- The latest on Philly school district problems: unless it receives lots more funding from city and state (which is just as unlikely as it sounds), it'll need to make $67 million in program cuts next year. Despite the grim outlook, the district says it will have a preliminary plan for a balanced budget by Wednesday. The charter school movement could apparently take the brunt of the cuts.
- Meanwhile, in other school news, there was another violent incident on Wednesday morning, this time at West Philadelphia High, in which a nonteaching assistant was sucker-punched in the hallway by a student. The student was at large Wednesday night, but the principal was removed at the end of the day; it was unclear whether him leaving was connected to the incident.
- Those campaign contribution limits are in danger of being wiped out again, this time by a Commonwealth Court.
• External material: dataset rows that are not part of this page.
Definition Transform (s : regs8) (chunk : stream) : regs8 :=
  let '(a, b, c, d, e, f, g, h) := s in
  var w0 := ReadBE64 chunk 0 in
  var (d, h) := Round a b c d e f g h 0x428a2f98d728ae22 w0 in
  var w1 := ReadBE64 chunk 8 in
  var (c, g) := Round h a b c d e f g 0x7137449123ef65cd w1 in
  var w2 := ReadBE64 chunk 16 in
  var (b, f) := Round g h a b c d e f 0xb5c0fbcfec4d3b2f w2 in
  var w3 := ReadBE64 chunk 24 in
  var (a, e) := Round f g h a b c d e 0xe9b5dba58189dbbc w3 in
  var w4 := ReadBE64 chunk 32 in
  var (h, d) := Round e f g h a b c d 0x3956c25bf348b538 w4 in
  var w5 := ReadBE64 chunk 40 in
  var (g, c) := Round d e f g h a b c 0x59f111f1b605d019 w5 in
  var w6 := ReadBE64 chunk 48 in
  var (f, b) := Round c d e f g h a b 0x923f82a4af194f9b w6 in
  var w7 := ReadBE64 chunk 56 in
  var (e, a) := Round b c d e f g h a 0xab1c5ed5da6d8118 w7 in
  var w8 := ReadBE64 chunk 64 in
  var (d, h) := Round a b c d e f g h 0xd807aa98a3030242 w8 in
  var w9 := ReadBE64 chunk 72 in
  var (c, g) := Round h a b c d e f g 0x12835b0145706fbe w9 in
  var w10 := ReadBE64 chunk 80 in
  var (b, f) := Round g h a b c d e f 0x243185be4ee4b28c w10 in
  var w11 := ReadBE64 chunk 88 in
  var (a, e) := Round f g h a b c d e 0x550c7dc3d5ffb4e2 w11 in
  var w12 := ReadBE64 chunk 96 in
  var (h, d) := Round e f g h a b c d 0x72be5d74f27b896f w12 in
  var w13 := ReadBE64 chunk 104 in
  var (g, c) := Round d e f g h a b c 0x80deb1fe3b1696b1 w13 in
  var w14 := ReadBE64 chunk 112 in
  var (f, b) := Round c d e f g h a b 0x9bdc06a725c71235 w14 in
  var w15 := ReadBE64 chunk 120 in
  var (e, a) := Round b c d e f g h a 0xc19bf174cf692694 w15 in
  var w0 := u64 (w0 + (sigma1 w14 + w9 + sigma0 w1)) in
  var (d, h) := Round a b c d e f g h 0xe49b69c19ef14ad2 w0 in
  var w1 := u64 (w1 + (sigma1 w15 + w10 + sigma0 w2)) in
  var (c, g) := Round h a b c d e f g 0xefbe4786384f25e3 w1 in
  var w2 := u64 (w2 + (sigma1 w0 + w11 + sigma0 w3)) in
  var (b, f) := Round g h a b c d e f 0x0fc19dc68b8cd5b5 w2 in
  var w3 := u64 (w3 + (sigma1 w1 + w12 + sigma0 w4)) in
  var (a, e) := Round f g h a b c d e 0x240ca1cc77ac9c65 w3 in
  var w4 := u64 (w4 + (sigma1 w2 + w13 + sigma0 w5)) in
  var (h, d) := Round e f g h a b c d 0x2de92c6f592b0275 w4 in
  var w5 := u64 (w5 + (sigma1 w3 + w14 + sigma0 w6)) in
  var (g, c) := Round d e f g h a b c 0x4a7484aa6ea6e483 w5 in
  var w6 := u64 (w6 + (sigma1 w4 + w15 + sigma0 w7)) in
  var (f, b) := Round c d e f g h a b 0x5cb0a9dcbd41fbd4 w6 in
  var w7 := u64 (w7 + (sigma1 w5 + w0 + sigma0 w8)) in
  var (e, a) := Round b c d e f g h a 0x76f988da831153b5 w7 in
  var w8 := u64 (w8 + (sigma1 w6 + w1 + sigma0 w9)) in
  var (d, h) := Round a b c d e f g h 0x983e5152ee66dfab w8 in
  var w9 := u64 (w9 + (sigma1 w7 + w2 + sigma0 w10)) in
  var (c, g) := Round h a b c d e f g 0xa831c66d2db43210 w9 in
  var w10 := u64 (w10 + (sigma1 w8 + w3 + sigma0 w11)) in
  var (b, f) := Round g h a b c d e f 0xb00327c898fb213f w10 in
  var w11 := u64 (w11 + (sigma1 w9 + w4 + sigma0 w12)) in
  var (a, e) := Round f g h a b c d e 0xbf597fc7beef0ee4 w11 in
  var w12 := u64 (w12 + (sigma1 w10 + w5 + sigma0 w13)) in
  var (h, d) := Round e f g h a b c d 0xc6e00bf33da88fc2 w12 in
  var w13 := u64 (w13 + (sigma1 w11 + w6 + sigma0 w14)) in
  var (g, c) := Round d e f g h a b c 0xd5a79147930aa725 w13 in
  var w14 := u64 (w14 + (sigma1 w12 + w7 + sigma0 w15)) in
  var (f, b) := Round c d e f g h a b 0x06ca6351e003826f w14 in
  var w15 := u64 (w15 + (sigma1 w13 + w8 + sigma0 w0)) in
  var (e, a) := Round b c d e f g h a 0x142929670a0e6e70 w15 in
  var w0 := u64 (w0 + (sigma1 w14 + w9 + sigma0 w1)) in
  var (d, h) := Round a b c d e f g h 0x27b70a8546d22ffc w0 in
  var w1 := u64 (w1 + (sigma1 w15 + w10 + sigma0 w2)) in
  var (c, g) := Round h a b c d e f g 0x2e1b21385c26c926 w1 in
  var w2 := u64 (w2 + (sigma1 w0 + w11 + sigma0 w3)) in
  var (b, f) := Round g h a b c d e f 0x4d2c6dfc5ac42aed w2 in
  var w3 := u64 (w3 + (sigma1 w1 + w12 + sigma0 w4)) in
  var (a, e) := Round f g h a b c d e 0x53380d139d95b3df w3 in
  var w4 := u64 (w4 + (sigma1 w2 + w13 + sigma0 w5)) in
  var (h, d) := Round e f g h a b c d 0x650a73548baf63de w4 in
  var w5 := u64 (w5 + (sigma1 w3 + w14 + sigma0 w6)) in
  var (g, c) := Round d e f g h a b c 0x766a0abb3c77b2a8 w5 in
  var w6 := u64 (w6 + (sigma1 w4 + w15 + sigma0 w7)) in
  var (f, b) := Round c d e f g h a b 0x81c2c92e47edaee6 w6 in
  var w7 := u64 (w7 + (sigma1 w5 + w0 + sigma0 w8)) in
  var (e, a) := Round b c d e f g h a 0x92722c851482353b w7 in
  var w8 := u64 (w8 + (sigma1 w6 + w1 + sigma0 w9)) in
  var (d, h) := Round a b c d e f g h 0xa2bfe8a14cf10364 w8 in
  var w9 := u64 (w9 + (sigma1 w7 + w2 + sigma0 w10)) in
  var (c, g) := Round h a b c d e f g 0xa81a664bbc423001 w9 in
  var w10 := u64 (w10 + (sigma1 w8 + w3 + sigma0 w11)) in
  var (b, f) := Round g h a b c d e f 0xc24b8b70d0f89791 w10 in
  var w11 := u64 (w11 + (sigma1 w9 + w4 + sigma0 w12)) in
  var (a, e) := Round f g h a b c d e 0xc76c51a30654be30 w11 in
  var w12 := u64 (w12 + (sigma1 w10 + w5 + sigma0 w13)) in
  var (h, d) := Round e f g h a b c d 0xd192e819d6ef5218 w12 in
  var w13 := u64 (w13 + (sigma1 w11 + w6 + sigma0 w14)) in
  var (g, c) := Round d e f g h a b c 0xd69906245565a910 w13 in
  var w14 := u64 (w14 + (sigma1 w12 + w7 + sigma0 w15)) in
  var (f, b) := Round c d e f g h a b 0xf40e35855771202a w14 in
  var w15 := u64 (w15 + (sigma1 w13 + w8 + sigma0 w0)) in
  var (e, a) := Round b c d e f g h a 0x106aa07032bbd1b8 w15 in
  var w0 := u64 (w0 + (sigma1 w14 + w9 + sigma0 w1)) in
  var (d, h) := Round a b c d e f g h 0x19a4c116b8d2d0c8 w0 in
  var w1 := u64 (w1 + (sigma1 w15 + w10 + sigma0 w2)) in
  var (c, g) := Round h a b c d e f g 0x1e376c085141ab53 w1 in
  var w2 := u64 (w2 + (sigma1 w0 + w11 + sigma0 w3)) in
  var (b, f) := Round g h a b c d e f 0x2748774cdf8eeb99 w2 in
  var w3 := u64 (w3 + (sigma1 w1 + w12 + sigma0 w4)) in
  var (a, e) := Round f g h a b c d e 0x34b0bcb5e19b48a8 w3 in
  var w4 := u64 (w4 + (sigma1 w2 + w13 + sigma0 w5)) in
  var (h, d) := Round e f g h a b c d 0x391c0cb3c5c95a63 w4 in
  var w5 := u64 (w5 + (sigma1 w3 + w14 + sigma0 w6)) in
  var (g, c) := Round d e f g h a b c 0x4ed8aa4ae3418acb w5 in
  var w6 := u64 (w6 + (sigma1 w4 + w15 + sigma0 w7)) in
  var (f, b) := Round c d e f g h a b 0x5b9cca4f7763e373 w6 in
  var w7 := u64 (w7 + (sigma1 w5 + w0 + sigma0 w8)) in
  var (e, a) := Round b c d e f g h a 0x682e6ff3d6b2b8a3 w7 in
  var w8 := u64 (w8 + (sigma1 w6 + w1 + sigma0 w9)) in
  var (d, h) := Round a b c d e f g h 0x748f82ee5defb2fc w8 in
  var w9 := u64 (w9 + (sigma1 w7 + w2 + sigma0 w10)) in
  var (c, g) := Round h a b c d e f g 0x78a5636f43172f60 w9 in
  var w10 := u64 (w10 + (sigma1 w8 + w3 + sigma0 w11)) in
  var (b, f) := Round g h a b c d e f 0x84c87814a1f0ab72 w10 in
  var w11 := u64 (w11 + (sigma1 w9 + w4 + sigma0 w12)) in
  var (a, e) := Round f g h a b c d e 0x8cc702081a6439ec w11 in
  var w12 := u64 (w12 + (sigma1 w10 + w5 + sigma0 w13)) in
  var (h, d) := Round e f g h a b c d 0x90befffa23631e28 w12 in
  var w13 := u64 (w13 + (sigma1 w11 + w6 + sigma0 w14)) in
  var (g, c) := Round d e f g h a b c 0xa4506cebde82bde9 w13 in
  var w14 := u64 (w14 + (sigma1 w12 + w7 + sigma0 w15)) in
  var (f, b) := Round c d e f g h a b 0xbef9a3f7b2c67915 w14 in
  var w15 := u64 (w15 + (sigma1 w13 + w8 + sigma0 w0)) in
  var (e, a) := Round b c d e f g h a 0xc67178f2e372532b w15 in
  var w0 := u64 (w0 + (sigma1 w14 + w9 + sigma0 w1)) in
  var (d, h) := Round a b c d e f g h 0xca273eceea26619c w0 in
  var w1 := u64 (w1 + (sigma1 w15 + w10 + sigma0 w2)) in
  var (c, g) := Round h a b c d e f g 0xd186b8c721c0c207 w1 in
  var w2 := u64 (w2 + (sigma1 w0 + w11 + sigma0 w3)) in
  var (b, f) := Round g h a b c d e f 0xeada7dd6cde0eb1e w2 in
  var w3 := u64 (w3 + (sigma1 w1 + w12 + sigma0 w4)) in
  var (a, e) := Round f g h a b c d e 0xf57d4f7fee6ed178 w3 in
  var w4 := u64 (w4 + (sigma1 w2 + w13 + sigma0 w5)) in
  var (h, d) := Round e f g h a b c d 0x06f067aa72176fba w4 in
  var w5 := u64 (w5 + (sigma1 w3 + w14 + sigma0 w6)) in
  var (g, c) := Round d e f g h a b c 0x0a637dc5a2c898a6 w5 in
  var w6 := u64 (w6 + (sigma1 w4 + w15 + sigma0 w7)) in
  var (f, b) := Round c d e f g h a b 0x113f9804bef90dae w6 in
  var w7 := u64 (w7 + (sigma1 w5 + w0 + sigma0 w8)) in
  var (e, a) := Round b c d e f g h a 0x1b710b35131c471b w7 in
  var w8 := u64 (w8 + (sigma1 w6 + w1 + sigma0 w9)) in
  var (d, h) := Round a b c d e f g h 0x28db77f523047d84 w8 in
  var w9 := u64 (w9 + (sigma1 w7 + w2 + sigma0 w10)) in
  var (c, g) := Round h a b c d e f g 0x32caab7b40c72493 w9 in
  var w10 := u64 (w10 + (sigma1 w8 + w3 + sigma0 w11)) in
  var (b, f) := Round g h a b c d e f 0x3c9ebe0a15c9bebc w10 in
  var w11 := u64 (w11 + (sigma1 w9 + w4 + sigma0 w12)) in
  var (a, e) := Round f g h a b c d e 0x431d67c49c100d4c w11 in
  var w12 := u64 (w12 + (sigma1 w10 + w5 + sigma0 w13)) in
  var (h, d) := Round e f g h a b c d 0x4cc5d4becb3e42b6 w12 in
  var w13 := u64 (w13 + (sigma1 w11 + w6 + sigma0 w14)) in
  var (g, c) := Round d e f g h a b c 0x597f299cfc657e2a w13 in
  var (f, b) := Round c d e f g h a b 0x5fcb6fab3ad6faec (u64 (w14 + sigma1 w12 + w7 + sigma0 w15)) in
  var (e, a) := Round b c d e f g h a 0x6c44198c4a475817 (u64 (w15 + sigma1 w13 + w8 + sigma0 w0)) in
  let '(s0, s1, s2, s3, s4, s5, s6, s7) := s in
  (u64 (s0 + a), u64 (s1 + b), u64 (s2 + c), u64 (s3 + d),
   u64 (s4 + e), u64 (s5 + f), u64 (s6 + g), u64 (s7 + h)).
The argument is that, according to state law, the city didn't have the right to enact campaign finance limits.
- It wouldn't be a news post without an update on the mayoral race! We're happy to see that the Inquirer is profiling the two other, lesser known mayoral candidates, and the Daily News has a profile of one of them in particular: religious candidate Jesus White.
- Philadelphia is producing godless money! The US mint in Philly started producing George Washington dollar coins last month - the first in a series of presidential dollar coins - but on an unknown number of the coins (possibly thousands!) they mistakenly left off the edge text ("In God We Trust... E Pluribus Unum... P 2007"). The mistake makes the dollars more valuable to collectors. Interestingly enough, this is the first time the mint has struck words on the edge of coins since the '30s, and they used new technology to do it - technology which is obviously not perfected yet.
- SEPTA announced their worst case scenario plan Wednesday. If they don't receive additional state aid, they'll "raise fares by an average of 31 percent, cut service by 20 percent, and lay off 300 to 400 employees. SEPTA estimates that it would lose 20 percent of its riders, about 40 million passengers a year." Ouch.